第二章 一元函数微分学 · 第24题

证 (1) $\forall x \in \left( {-1,1}\right) ,x \neq 0$ ,由拉格朗日中值定理, $\exists \theta \left( x\right) \in$ (0,1),使得

$$ f\left( x\right) = f\left( 0\right) + x{f}^{\prime }\left( {\theta \left( x\right) x}\right) . \tag{6.30} $$

又因为 ${f}^{\prime \prime }\left( x\right)$ 连续,且在(-1,1)内 ${f}^{\prime \prime }\left( x\right) \neq 0$ ,所以 ${f}^{\prime \prime }\left( x\right)$ 在(-1,1) 内不变号,从而 ${f}^{\prime }\left( x\right)$ 在(-1,1)内严格单调增加或严格单调下降, 故 $\theta \left( x\right)$ 惟一.

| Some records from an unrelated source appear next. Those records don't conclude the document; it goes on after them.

(* ===== verification/AsnTypes.v ===== *)
(** * Tags, limits and consistency checks of asn1.c

    The constants of [include/net-snmp/library/asn1.h] and [snmp_impl.h], the
    overflow macros, and the small checks every routine of asn1.c shares. *)

From S2P Require Import Prelude Bytes.

(** ** Tags *)

Definition ASN_INTEGER : Z := 0x02.
Definition ASN_BIT_STR : Z := 0x03.
Definition ASN_OCTET_STR : Z := 0x04.
Definition ASN_NULL : Z := 0x05.
Definition ASN_OBJECT_ID : Z := 0x06.
Definition ASN_SEQUENCE : Z := 0x10.

Definition ASN_APPLICATION : Z := 0x40.
Definition ASN_CONTEXT : Z := 0x80.
Definition ASN_CONSTRUCTOR : Z := 0x20.
Definition ASN_LONG_LEN : Z := 0x80.
Definition ASN_EXTENSION_ID : Z := 0x1F.
Definition ASN_BIT8 : Z := 0x80.

Definition ASN_IPADDRESS : Z := Z.lor ASN_APPLICATION 0.
Definition ASN_COUNTER : Z := Z.lor ASN_APPLICATION 1.
Definition ASN_GAUGE : Z := Z.lor ASN_APPLICATION 2.
Definition ASN_TIMETICKS : Z := Z.lor ASN_APPLICATION 3.
Definition ASN_OPAQUE : Z := Z.lor ASN_APPLICATION 4.
Definition ASN_NSAP : Z := Z.lor ASN_APPLICATION 5.
Definition ASN_COUNTER64 : Z := Z.lor ASN_APPLICATION 6.
Definition ASN_UINTEGER : Z := Z.lor ASN_APPLICATION 7.

(** The special values carried inside an Opaque. *)
Definition ASN_OPAQUE_TAG1 : Z := Z.lor ASN_CONTEXT ASN_EXTENSION_ID.
Definition ASN_OPAQUE_TAG2 : Z := 0x30.
Definition ASN_OPAQUE_COUNTER64 : Z := ASN_OPAQUE_TAG2 + Z.lor ASN_APPLICATION 6.
Definition ASN_OPAQUE_FLOAT : Z := ASN_OPAQUE_TAG2 + Z.lor ASN_APPLICATION 8.
Definition ASN_OPAQUE_DOUBLE : Z := ASN_OPAQUE_TAG2 + Z.lor ASN_APPLICATION 9.
Definition ASN_OPAQUE_I64 : Z := ASN_OPAQUE_TAG2 + Z.lor ASN_APPLICATION 10.
Definition ASN_OPAQUE_U64 : Z := ASN_OPAQUE_TAG2 + Z.lor ASN_APPLICATION 11.
Definition ASN_OPAQUE_COUNTER64_MX_BER_LEN : Z := 12.
Definition ASN_OPAQUE_FLOAT_BER_LEN : Z := 7.
Definition ASN_OPAQUE_DOUBLE_BER_LEN : Z := 11.

(** The exception values of SNMPv2 variable bindings. *)
Definition SNMP_NOSUCHOBJECT : Z := Z.lor ASN_CONTEXT 0.
Definition SNMP_NOSUCHINSTANCE : Z := Z.lor ASN_CONTEXT 1.
Definition SNMP_ENDOFMIBVIEW : Z := Z.lor ASN_CONTEXT 2.

(** The cases the type [switch]es group together. *)
Definition is_uint_type (type : Z) : bool :=
  (type =? ASN_COUNTER) || (type =? ASN_GAUGE) || (type =? ASN_TIMETICKS) || (type =? ASN_UINTEGER).

Definition is_string_type (type : Z) : bool :=
  (type =? ASN_OCTET_STR) || (type =? ASN_IPADDRESS) || (type =? ASN_OPAQUE) || (type =? ASN_NSAP).
Definition is_null_type (t : Z) : bool :=
  (t =? ASN_NULL) || (t =? SNMP_NOSUCHOBJECT) || (t =? SNMP_NOSUCHINSTANCE)
  || (t =? SNMP_ENDOFMIBVIEW).
Definition is_uint64_type (t : Z) : bool :=
  (t =? ASN_OPAQUE_COUNTER64) || (t =? ASN_OPAQUE_U64) || (t =? ASN_COUNTER64).

Definition MAX_OID_LEN : Z := 128.
Definition MAX_SUBID : Z := 0xFFFFFFFF.

Definition IS_EXTENSION_ID (byte : Z) : bool :=
  Z.land byte ASN_EXTENSION_ID =? ASN_EXTENSION_ID.

(** [byte & 0x80], as the condition of an [if]. *)
Definition bit8 (byte : Z) : bool := negb (Z.land byte 0x80 =? 0).

(** ** Overflow macros (the [SIZEOF_LONG != 4] branch) *)

Definition INT32_MAX : Z := 2147483647.
Definition INT32_MIN : Z := -2147483648.

Definition CHECK_OVERFLOW_S (x : Z) : Z :=
  if x >? INT32_MAX then Z.land x 0xffffffff
  else if x <? INT32_MIN then 0 - Z.land x 0xffffffff
  else x.

Definition CHECK_OVERFLOW_U (x : Z) : Z :=
  if x >? 0xffffffff then Z.land x 0xffffffff else x.

(** ** The checks after a header was read or written

    A result [true] is the C result 1, an error.  A NULL pointer is [None]. *)

Definition _asn_parse_length_check (bufp : option Z) (data : Z) (plen dlen : Z) : bool :=
  match bufp with
  | None => true
  | Some bufp =>
      let header_len := u64 (bufp - data) in
      (0x7fffffff <? plen) || (0x7fffffff <? header_len) || (dlen <? u64 (plen + header_len))
  end.

Definition _asn_build_header_check (datalen typedlen : Z) : bool :=
  datalen <? typedlen.

Definition _asn_bitstring_check (asn_length : Z) (datum : Z) : bool :=
  asn_length <? 1.

(** A struct counter64: two [u_long]s that hold 32 bits each. *)
Record counter64 := { high : Z; low : Z }.

#[export] Instance counter64_eq_dec : EqDecision counter64.
Proof. solve_decision. Defined.

(** The number a counter64 stands for, and the one a number is stored as. *)
Definition c64_val (c : counter64) : Z := high c * 2 ^ 32 + low c.
Definition c64_of (v : Z) : counter64 := {| high := v / 2 ^ 32; low := v mod 2 ^ 32 |}.
Definition c64_ok (c : counter64) : Prop := is_u32 (high c) /\ is_u32 (low c).

Definition sizeof_counter64 : Z := 16.

(** ** What the macros do *)

Lemma land_ffffffff x : Z.land x 0xffffffff = u32 x.
Proof. apply (Z.land_ones x 32). lia. Qed.

Lemma CHECK_OVERFLOW_U_u32 x : 0 <= x -> CHECK_OVERFLOW_U x = u32 x.
Proof.
  intros. unfold CHECK_OVERFLOW_U. rewrite land_ffffffff.
  destruct (Z.gtb_spec x 0xffffffff); [done|]. symmetry. apply u32_id. cint.
Qed.

Lemma CHECK_OVERFLOW_S_id x : INT32_MIN <= x < 2 ^ 32 -> CHECK_OVERFLOW_S x = x.
Proof.
  unfold CHECK_OVERFLOW_S, INT32_MIN, INT32_MAX. rewrite land_ffffffff. intros.
  destruct (Z.gtb_spec x 2147483647), (Z.ltb_spec x (-2147483648)); try lia; cint.
Qed.

Lemma CHECK_OVERFLOW_S_range x : - 2 ^ 32 < CHECK_OVERFLOW_S x < 2 ^ 32.
Proof.
  unfold CHECK_OVERFLOW_S, INT32_MIN, INT32_MAX. rewrite land_ffffffff.
  pose proof (u32_range x). unfold is_u32 in *.
  destruct (Z.gtb_spec x 2147483647), (Z.ltb_spec x (-2147483648)); cint.
Qed.

Lemma bit8_spec b : is_u8 b -> bit8 b = (128 <=? b).
Proof.
  intros. unfold bit8. rewrite land_bit8 by done.
  destruct (Z.ltb_spec b 128), (Z.leb_spec 128 b); done || lia.
Qed.

Lemma parse_length_check_spec bufp data plen dlen :
  0 <= bufp - data < 2 ^ 31 -> is_u64 plen ->
  _asn_parse_length_check (Some bufp) data plen dlen = false <->
  plen < 2 ^ 31 /\ plen + (bufp - data) <= dlen.
Proof.
  intros H Hp. cbn. rewrite u64_id by cint.
  destruct (Z.ltb_spec 0x7fffffff plen); cbn; [split; [done|lia]|].
  destruct (Z.ltb_spec 0x7fffffff (bufp - data)); cbn; [split; [done|lia]|].
  rewrite u64_id by cint.
  destruct (Z.ltb_spec dlen (plen + (bufp - data))); split; done || lia.
Qed.

Lemma c64_of_val v : c64_val (c64_of v) = v.
Proof. unfold c64_val, c64_of. cbn [high low]. cint. Qed.

Lemma c64_val_of c : c64_ok c -> c64_of (c64_val c) = c.
Proof.
  destruct c as [h l]. unfold c64_ok, c64_of, c64_val. cbn [high low]. intros.
  f_equal; cint.
Qed.

Lemma c64_val_range c : c64_ok c -> is_u64 (c64_val c).
Proof. destruct c. unfold c64_ok, c64_val. cbn [high low]. cint. Qed.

(2)证法 1 为了使方程 (6.30) 中的 $\theta \left( x\right)$ 从 ${f}^{\prime }\left( {\theta \left( x\right) x}\right)$ 的括号内“解放”出来,对 $\forall x \neq 0$ ,我们首先将 (6.30) 式改写为

$$ \frac{f\left( x\right) - f\left( 0\right) }{x} - {f}^{\prime }\left( 0\right) = {f}^{\prime }\left( {\theta \left( x\right) x}\right) - {f}^{\prime }\left( 0\right) . \tag{6.31} $$

接着在 (6.31) 式的右端对 ${f}^{\prime }\left( x\right)$ 用拉格朗日中值定理,存在 $\eta$ 于 $\theta \left( x\right) x$ 与 0 之间,使得

$$ {f}^{\prime }\left( {\theta \left( x\right) x}\right) - {f}^{\prime }\left( 0\right) = {f}^{\prime \prime }\left( \eta \right) {x\theta }\left( x\right) . \tag{6.32} $$

注意到 ${f}^{\prime \prime }\left( \eta \right) \neq 0$ ,联立 (6.31) 和 (6.32) 式我们得到 $\theta \left( x\right)$ 的表达式:

$$ \theta \left( x\right) = \frac{\frac{f\left( x\right) - f\left( 0\right) }{x} - {f}^{\prime }\left( 0\right) }{x{f}^{\prime \prime }\left( \eta \right) }. \tag{6.33} $$

到此,为了证明结论只需证明 (6.33) 式的右端当 $x \rightarrow 0$ 时极限是 $\frac{1}{2}$ 即可. 因为 $\eta$ 在 $\theta \left( x\right) x$ 与 0 之间,所以

$$ \mathop{\lim }\limits_{{x \rightarrow 0}}\eta = 0 \Rightarrow \mathop{\lim }\limits_{{x \rightarrow 0}}{f}^{\prime \prime }\left( \eta \right) = \mathop{\lim }\limits_{{\eta \rightarrow 0}}{f}^{\prime \prime }\left( \eta \right) = {f}^{\prime \prime }\left( 0\right) \neq 0. \tag{6.34} $$

又用洛必达法则及导数定义, 我们有

$$ \mathop{\lim }\limits_{{x \rightarrow 0}}\frac{\frac{f\left( x\right) - f\left( 0\right) }{x} - {f}^{\prime }\left( 0\right) }{x} = \mathop{\lim }\limits_{{x \rightarrow 0}}\frac{f\left( x\right) - f\left( 0\right) - x{f}^{\prime }\left( 0\right) }{{x}^{2}} $$

$$ = \mathop{\lim }\limits_{{x \rightarrow 0}}\frac{{f}^{\prime }\left( x\right) - {f}^{\prime }\left( 0\right) }{2x} = \frac{1}{2}\mathop{\lim }\limits_{{x \rightarrow 0}}\frac{{f}^{\prime }\left( x\right) - {f}^{\prime }\left( 0\right) }{x - 0} $$

$$ = \frac{1}{2}{f}^{\prime \prime }\left( 0\right) , \tag{6.35} $$

联立 (6.33),(6.34) 和 (6.35) 式,即得 $\mathop{\lim }\limits_{{x \rightarrow 0}}\theta \left( x\right) = \frac{1}{2}$ .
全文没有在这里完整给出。